- [Working data]:
== Segment start ==

(** C4: for every input the list of reasons is not empty.  When the URL
    parses and no rule has pushed a reason, the status is safe and the list
    is the default "No obvious red flags detected" alone; when parsing
    fails, it is the two fixed diagnostic reasons. *)
Theorem reasons_never_empty
  (newURL : string -> Completion URL) (inputUrl : string) :
  reasons (analyze newURL inputUrl) <> []
  /\ (forall urlObj,
        newURL (normalize inputUrl) = Normal urlObj ->
        pushed (rules (normalize inputUrl) urlObj) = [] ->
        status (analyze newURL inputUrl) = safe
        /\ reasons (analyze newURL inputUrl)
           = [ "No obvious red flags detected" ])
  /\ (newURL (normalize inputUrl) = Throw ->
      reasons (analyze newURL inputUrl)
      = [ "Invalid URL format"; "Could not properly analyze URL" ]).
Proof.
  split; [| split].
  - destruct (analyze_cases newURL inputUrl) as [(u & _ & E) | (_ & E)];
      rewrite E.
    + apply classify_reasons_nonempty.
    + discriminate.
  - intros u Hu Hnone. rewrite (analyze_parsed _ _ _ Hu).
    pose proof (rules_weight_bounds (normalize inputUrl) u) as Hb.
    rewrite Hnone in Hb. simpl in Hb.
    unfold classify. rewrite Hnone.
    destruct (Z.leb_spec 50 (riskScore (rules (normalize inputUrl) u)));
      [lia |].
    destruct (Z.leb_spec 25 (riskScore (rules (normalize inputUrl) u)));
      [lia |].
    split; reflexivity.
  - intros Hu. now rewrite (analyze_unparsed _ _ Hu).
Qed.

Lemma reasons_never_empty_witness :
  (UrlModel.parse (normalize Scenario.plain) = Normal Scenario.plain_url
   /\ pushed (rules (normalize Scenario.plain) Scenario.plain_url) = []
   /\ reasons (analyze UrlModel.parse Scenario.plain)
      = [ "No obvious red flags detected" ])
  /\ (UrlModel.parse (normalize "") = Throw
      /\ reasons (analyze UrlModel.parse "")
         = [ "Invalid URL format"; "Could not properly analyze URL" ]).
Proof.
  split.
  - split; [reflexivity | split; [reflexivity |]].
    apply (proj1 (proj2 (reasons_never_empty UrlModel.parse Scenario.plain))
             Scenario.plain_url eq_refl eq_refl).
  - split; [reflexivity |].
    apply (proj2 (proj2 (reasons_never_empty UrlModel.parse "")) eq_refl).
Defined.

(** C5: [analyzeUrl] never throws: for every input it completes normally
    with the value of [analyze].  The [try] block throws exactly when the
    parser throws on the normalized string, and then the result is the
    fallback: status suspicious, score 30 and the two fixed diagnostic
    reasons. *)
Theorem analyzeUrl_never_throws
  (newURL : string -> Completion URL) (inputUrl : string) :
  analyzeUrl newURL inputUrl = Normal (analyze newURL inputUrl)
  /\ (tryBlock newURL inputUrl = Throw
      <-> newURL (normalize inputUrl) = Throw)
  /\ (newURL (normalize inputUrl) = Throw ->
      analyze newURL inputUrl
      = {| status := suspicious;
           score := 30;
           reasons := [ "Invalid URL format";
                        "Could not properly analyze URL" ] |}).
Proof.
  split; [apply analyzeUrl_analyze | split].
  - unfold tryBlock.
    destruct (newURL (normalize inputUrl)); simpl; split;
      intros; try discriminate; reflexivity.
  - intros Hu. now rewrite (analyze_unparsed _ _ Hu).
Qed.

== Segment end ==

- [Problem]:
Pick from the records each line that contains the word "UrlModel" and show it.

- [Written response]:
  (UrlModel.parse (normalize Scenario.plain) = Normal Scenario.plain_url
   /\ reasons (analyze UrlModel.parse Scenario.plain)
  /\ (UrlModel.parse (normalize "") = Throw
      /\ reasons (analyze UrlModel.parse "")
    apply (proj1 (proj2 (reasons_never_empty UrlModel.parse Scenario.plain))
    apply (proj2 (proj2 (reasons_never_empty UrlModel.parse "")) eq_refl).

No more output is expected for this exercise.